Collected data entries
(** * DIDIndexer: a shallow embedding of the batched retrieval pipeline

    The development follows [DIDIndexer.ts] (class [DIDIndexer]) and the
    configuration step of [index.ts] ([main]).

    Conventions of the embedding.
    - A JavaScript [number] that is used as a count, an index or a step is
      an integer here ([Z]); [NaN] and fractional values are outside the
      model ([parseInt] yields an integer whenever it yields a number
      other than [NaN]).  Lengths of lists are [nat].
    - A JavaScript string is a [string] of 8-bit characters; the methods
      modelled on it ([split], [join], [includes], [toLowerCase]) agree
      with JavaScript on ASCII text.
    - A [for] loop whose exit depends on its step is a function with fuel:
      [None] means that the fuel ran out, every other answer is the answer
      of the loop.
    - An [async] function that can reject returns an [outcome]: [Return]
      for a fulfilled promise, [Throw] for a rejected one.  The network
      and the ABI coder are parameters of the sections that use them.
    - The array of records that [buildSubdomainRelations] mutates is a
      list used as a store: a record is referred to by its position, and
      the name index maps a name to a position, so that the aliasing of
      the map's values with the array's elements is kept. *)

From stdpp Require Import gmap strings list fin_maps.
From Stdlib Require Import ZArith Lia Ascii.

Local Open Scope Z_scope.

(** ** JavaScript primitives *)

Module Js.

(** [Array.prototype.slice(from, to)]: a negative index counts from the
    end, and both indices are clamped to the array. *)
Definition rel_index (len k : Z) : Z :=
  if k <? 0 then Z.max (len + k) 0 else Z.min k len.

Definition slice {A : Type} (l : list A) (from to : Z) : list A :=
  let len := Z.of_nat (length l) in
  let k := rel_index len from in
  let final := rel_index len to in
  take (Z.to_nat (final - k)) (drop (Z.to_nat k) l).

(** [s.split(sep)] for a separator of one character: the result is never
    empty, and has one more element than [s] has separators. *)
Fixpoint split (sep : ascii) (s : string) : list string :=
  match s with
  | EmptyString => [EmptyString]
  | String c s' =>
      if Ascii.eqb c sep then EmptyString :: split sep s'
      else match split sep s' with
           | [] => [String c EmptyString]
           | w :: ws => String c w :: ws
           end
  end.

### [What the task requires]
After reading the records above, transcribe them verbatim.

### [Reply]
(** * DIDIndexer: a shallow embedding of the batched retrieval pipeline

    The development follows [DIDIndexer.ts] (class [DIDIndexer]) and the
    configuration step of [index.ts] ([main]).

    Conventions of the embedding.
    - A JavaScript [number] that is used as a count, an index or a step is
      an integer here ([Z]); [NaN] and fractional values are outside the
      model ([parseInt] yields an integer whenever it yields a number
      other than [NaN]).  Lengths of lists are [nat].
    - A JavaScript string is a [string] of 8-bit characters; the methods
      modelled on it ([split], [join], [includes], [toLowerCase]) agree
      with JavaScript on ASCII text.
    - A [for] loop whose exit depends on its step is a function with fuel:
      [None] means that the fuel ran out, every other answer is the answer
      of the loop.
    - An [async] function that can reject returns an [outcome]: [Return]
      for a fulfilled promise, [Throw] for a rejected one.  The network
      and the ABI coder are parameters of the sections that use them.
    - The array of records that [buildSubdomainRelations] mutates is a
      list used as a store: a record is referred to by its position, and
      the name index maps a name to a position, so that the aliasing of
      the map's values with the array's elements is kept. *)

From stdpp Require Import gmap strings list fin_maps.
From Stdlib Require Import ZArith Lia Ascii.

Local Open Scope Z_scope.

(** ** JavaScript primitives *)

Module Js.

(** [Array.prototype.slice(from, to)]: a negative index counts from the
    end, and both indices are clamped to the array. *)
Definition rel_index (len k : Z) : Z :=
  if k <? 0 then Z.max (len + k) 0 else Z.min k len.

Definition slice {A : Type} (l : list A) (from to : Z) : list A :=
  let len := Z.of_nat (length l) in
  let k := rel_index len from in
  let final := rel_index len to in
  take (Z.to_nat (final - k)) (drop (Z.to_nat k) l).

(** [s.split(sep)] for a separator of one character: the result is never
    empty, and has one more element than [s] has separators. *)
Fixpoint split (sep : ascii) (s : string) : list string :=
  match s with
  | EmptyString => [EmptyString]
  | String c s' =>
      if Ascii.eqb c sep then EmptyString :: split sep s'
      else match split sep s' with
           | [] => [String c EmptyString]
           | w :: ws => String c w :: ws
           end
  end.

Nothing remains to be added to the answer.